* [Brief] Below are the records. Reproduce the line that contains "(** The entries" and every line after it to the end, exactly and alone.

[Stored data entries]
----------

(** ** The properties *)

(** Folding two 64-bit constants gives exactly what the machine computes, in
    range, and is refused exactly where the machine traps or the operator is no
    integer operator. *)
Theorem fold_evaluates o l r :
  in_s64 l → in_s64 r →
  ir_try_evaluate_integer_binary o l r = int_binary o l r ∧
  (∀ v, ir_try_evaluate_integer_binary o l r = Some v → in_s64 v).
Proof.
  intros Hl Hr. split; [by apply evaluate_spec|].
  intros v. rewrite evaluate_spec by done. by apply int_binary_range.
Qed.

(** The power-of-two test answers the exponent, for the positive powers of two
    that fit a signed 64-bit number and for nothing else. *)
Theorem pow2_shift_correct v k :
  in_s64 v → ir_try_get_positive_pow2_shift v = Some k ↔ 0 ≤ k < 63 ∧ v = 2 ^ k.
Proof. intros [_ Hv]. by apply pow2_shift_spec. Qed.

(** C11. Constant folding and branch simplification are correct: on a function whose
    constants fit 64 bits, every run from a well-formed state that reaches the end
    is also a run of the simplified function, to the same state and result, and a
    round that reports no change left the function as it was. *)
Theorem constant_simplify_correct {M : Machine} {L : MachineLaws M} (c : code) :
  Forall instruction_ok c →
  let r := ir_constant_and_branch_simplify_loop c in
  (∀ k v st, config_ok k → halts c k v st → halts r.1 k v st) ∧
  (r.2 = false → r.1 = c).
Proof.
  intros Hok r. unfold r, ir_constant_and_branch_simplify_loop. simpl. split.
  - apply lockstep. rewrite map_map. apply Forall2_fmap_r, Forall_Forall2_diag.
    eapply Forall_impl; [exact Hok|]. intros i Hi. split.
    + intros H. by apply simplify_instruction_label.
    + by apply simplify_instruction_refines.
  - clear r. induction Hok as [|i c Hi _ IH]; simpl; [done|].
    intros [Hc1 Hc2]%orb_false_iff. by rewrite (simplify_instruction_honest i Hi Hc1), IH.
Qed.

(** ** Examples *)

Lemma fold_evaluates_witness :
  ir_try_evaluate_integer_binary "*" (2 ^ 62) 6 = Some (- 2 ^ 63) ∧ in_s64 (- 2 ^ 63).
Proof.
  destruct (fold_evaluates "*" (2 ^ 62) 6) as [_ H]; [unfold in_s64; lia..|].
  split; [vm_compute; reflexivity|apply H; vm_compute; reflexivity].
Defined.

Lemma pow2_shift_correct_witness : ir_try_get_positive_pow2_shift 4096 = Some 12.
Proof. apply (pow2_shift_correct 4096 12); [unfold in_s64; lia|]. split; [lia|reflexivity]. Defined.

(** [a = 6; b = a * 8; c = b - b; if (0) goto L; byte = c + 300; L: return byte]. *)
Definition example_code : code :=
  [i_assign (sym "a") (int 6); i_binary (temp "b") (sym "a") "*" (int 8);
   i_binary (temp "c") (temp "b") "-" (temp "b"); i_branch_zero (int 5) "L";
   i_binary (sym "byte") (temp "c") "+" (int 300); i_label "L"; i_return (sym "byte")].

Lemma example_code_ok : Forall instruction_ok example_code.
Proof.
  repeat (constructor; [unfold instruction_ok, operand_ok, in_s64; simpl; split_and!;
    try (intros ? [= <-]); try lia; done|]). constructor.
Qed.

Lemma constant_simplify_correct_witness :
  ∃ st, halts (ir_constant_and_branch_simplify_loop example_code).1 (start toy_start) (Some 44) st.
Proof.
  destruct (constant_simplify_correct example_code example_code_ok) as [H _].
  destruct (returns_halts 8 example_code (Some 44)) as [st Hst]; [vm_compute; reflexivity|].
  exists st. apply H; [apply toy_start_ok|exact Hst].
Defined.
(* ===== verification/CSE.v ===== *)
(** * Common subexpressions: src/src/ir/ir_optimize.c,
    [ir_common_subexpression_elimination_pass] and its expression map. *)

From S2P Require Import Prelude IR.

Inductive IRExpressionKind : Type :=
  | IR_EXPR_BINARY | IR_EXPR_UNARY | IR_EXPR_CAST | IR_EXPR_ADDRESS_OF.

(** An available expression and the operand that holds its value. *)
Record IRExpressionEntry : Type := mkEntry {
  ekind : IRExpressionKind;
  op_text : option string;
  elhs : IROperand;
  erhs : IROperand;
  evalue : IROperand;
  eis_float : bool }.

(** In order of insertion. *)
Abbreviation IRExpressionMap := (list IRExpressionEntry).

Definition ir_binary_op_is_commutative (o : string) : bool :=
  existsb (String.eqb o) ["+"; "*"; "&"; "|"; "^"; "=="; "!="]%string.

Definition ir_instruction_is_cse_candidate (i : IRInstruction) : bool :=
  ir_instruction_writes_destination i &&
  match op i, text i, lhs i with
  | IR_OP_BINARY, Some _, _ => true
  | IR_OP_UNARY, Some o, _ => negb (String.eqb o "*") && negb (String.eqb o "&")
  | IR_OP_CAST, Some _, _ => true
  | IR_OP_ADDRESS_OF, _, IR_OPERAND_SYMBOL _ _ => true
  | _, _, _ => false
  end.

(** The same operator text, neither null. *)
Definition same_text (e : IRExpressionEntry) (i : IRInstruction) : bool :=
  match op_text e, text i with
  | Some a, Some b => String.eqb a b
  | _, _ => false
  end.

Definition ir_expression_entry_matches_instruction (e : IRExpressionEntry) (i : IRInstruction) : bool :=
  match ekind e, op i with
  | IR_EXPR_BINARY, IR_OP_BINARY =>
      same_text e i && Bool.eqb (eis_float e) (is_float i) &&
      (ir_operand_equals (elhs e) (lhs i) && ir_operand_equals (erhs e) (rhs i) ||
       match text i with
       | Some o =>
           ir_binary_op_is_commutative o && ir_operand_equals (elhs e) (rhs i) &&
           ir_operand_equals (erhs e) (lhs i)
       | None => false
       end)
  | IR_EXPR_UNARY, IR_OP_UNARY | IR_EXPR_CAST, IR_OP_CAST =>
      same_text e i && Bool.eqb (eis_float e) (is_float i) && ir_operand_equals (elhs e) (lhs i)
  | IR_EXPR_ADDRESS_OF, IR_OP_ADDRESS_OF => ir_operand_equals (elhs e) (lhs i)
  | _, _ => false
  end.

Fixpoint ir_expression_map_lookup (m : IRExpressionMap) (i : IRInstruction) : option IROperand :=
  match m with
  | [] => None
  | e :: m' =>
      if ir_expression_entry_matches_instruction e i then Some (evalue e)
      else ir_expression_map_lookup m' i
  end.

(** The entry that records an instruction; the fields its kind does not use stay
    empty. *)
Definition entry_of (i : IRInstruction) : option IRExpressionEntry :=
  match op i with
  | IR_OP_BINARY => Some (mkEntry IR_EXPR_BINARY (text i) (lhs i) (rhs i) (dest i) (is_float i))
  | IR_OP_UNARY =>
      Some (mkEntry IR_EXPR_UNARY (text i) (lhs i) IR_OPERAND_NONE (dest i) (is_float i))
  | IR_OP_CAST =>
      Some (mkEntry IR_EXPR_CAST (text i) (lhs i) IR_OPERAND_NONE (dest i) (is_float i))
  | IR_OP_ADDRESS_OF =>
      Some (mkEntry IR_EXPR_ADDRESS_OF None (lhs i) IR_OPERAND_NONE (dest i) false)
  | _ => None
  end.

Definition set_value (x : IROperand) (e : IRExpressionEntry) : IRExpressionEntry :=
  mkEntry (ekind e) (op_text e) (elhs e) (erhs e) x (eis_float e).

(** A matching entry takes the new value; otherwise the expression is appended. *)
Fixpoint ir_expression_map_store_value_for_instruction (m : IRExpressionMap) (i : IRInstruction)
    : IRExpressionMap :=
  match m with
  | [] => match entry_of i with Some e => [e] | None => [] end
  | e :: m' =>
      if ir_expression_entry_matches_instruction e i then set_value (dest i) e :: m'
      else e :: ir_expression_map_store_value_for_instruction m' i
  end.

(** The operand is the temporary, or the symbol, called [n]. *)
Definition is_temp (n : string) (x : IROperand) : bool :=
  match x with IR_OPERAND_TEMP m _ => String.eqb m n | _ => false end.
Definition is_symbol (n : string) (x : IROperand) : bool :=
  match x with IR_OPERAND_SYMBOL m _ => String.eqb m n | _ => false end.

Definition ir_expression_entry_uses_named (named : IROperand → bool) (e : IRExpressionEntry) : bool :=
  named (elhs e) || named (erhs e) || named (evalue e).

Definition ir_expression_map_invalidate_named (named : IROperand → bool) (m : IRExpressionMap)
    : IRExpressionMap :=
  List.filter (λ e, negb (ir_expression_entry_uses_named named e)) m.

(** The entries that survive the instruction's write. *)
Definition invalidate_written (i : IRInstruction) (m : IRExpressionMap) : IRExpressionMap :=
  let m1 := match ir_instruction_writes_temp i with
            | Some n => ir_expression_map_invalidate_named (is_temp n) m
            | None => m
            end in
  match ir_instruction_writes_symbol i with
  | Some n => ir_expression_map_invalidate_named (is_symbol n) m1
  | None => m1
  end.

(** Opcodes after which no expression is available. *)
Definition clears_expressions (o : IROpcode) : bool :=
  match o with
  | IR_OP_STORE | IR_OP_CALL | IR_OP_CALL_INDIRECT | IR_OP_INLINE_ASM
  | IR_OP_JUMP | IR_OP_BRANCH_ZERO | IR_OP_BRANCH_EQ | IR_OP_RETURN => true
  | _ => false
  end.

(** One iteration of the pass: the map, the instruction and [*changed] after it. *)
Definition cse_instruction (m : IRExpressionMap) (i : IRInstruction)
    : IRExpressionMap * (IRInstruction * bool) :=
  if decide (op i = IR_OP_LABEL) then ([], (i, false))
  else
    let m1 := invalidate_written i m in
    let '(m2, r) :=
      if ir_instruction_is_cse_candidate i then
        match ir_expression_map_lookup m1 i with
        | Some x => (m1, (ir_rewrite_to_assign_operand i x, true))
        | None => (ir_expression_map_store_value_for_instruction m1 i, (i, false))
        end
      else (m1, (i, false)) in
    (if clears_expressions (op r.1) then [] else m2, r).

Fixpoint cse_loop (m : IRExpressionMap) (c : code) : code * bool :=
  match c with
  | [] => ([], false)
  | i :: c' =>
      let '(m', (i', b)) := cse_instruction m i in
      let '(c'', b') := cse_loop m' c' in
      (i' :: c'', b || b')
  end.

Definition ir_common_subexpression_elimination_pass (c : code) : code * bool := cse_loop [] c.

----------

* [Response to this exercise]
(** The entries that survive the instruction's write. *)
Definition invalidate_written (i : IRInstruction) (m : IRExpressionMap) : IRExpressionMap :=
  let m1 := match ir_instruction_writes_temp i with
            | Some n => ir_expression_map_invalidate_named (is_temp n) m
            | None => m
            end in
  match ir_instruction_writes_symbol i with
  | Some n => ir_expression_map_invalidate_named (is_symbol n) m1
  | None => m1
  end.

(** Opcodes after which no expression is available. *)
Definition clears_expressions (o : IROpcode) : bool :=
  match o with
  | IR_OP_STORE | IR_OP_CALL | IR_OP_CALL_INDIRECT | IR_OP_INLINE_ASM
  | IR_OP_JUMP | IR_OP_BRANCH_ZERO | IR_OP_BRANCH_EQ | IR_OP_RETURN => true
  | _ => false
  end.

(** One iteration of the pass: the map, the instruction and [*changed] after it. *)
Definition cse_instruction (m : IRExpressionMap) (i : IRInstruction)
    : IRExpressionMap * (IRInstruction * bool) :=
  if decide (op i = IR_OP_LABEL) then ([], (i, false))
  else
    let m1 := invalidate_written i m in
    let '(m2, r) :=
      if ir_instruction_is_cse_candidate i then
        match ir_expression_map_lookup m1 i with
        | Some x => (m1, (ir_rewrite_to_assign_operand i x, true))
        | None => (ir_expression_map_store_value_for_instruction m1 i, (i, false))
        end
      else (m1, (i, false)) in
    (if clears_expressions (op r.1) then [] else m2, r).

Fixpoint cse_loop (m : IRExpressionMap) (c : code) : code * bool :=
  match c with
  | [] => ([], false)
  | i :: c' =>
      let '(m', (i', b)) := cse_instruction m i in
      let '(c'', b') := cse_loop m' c' in
      (i' :: c'', b || b')
  end.

Definition ir_common_subexpression_elimination_pass (c : code) : code * bool := cse_loop [] c.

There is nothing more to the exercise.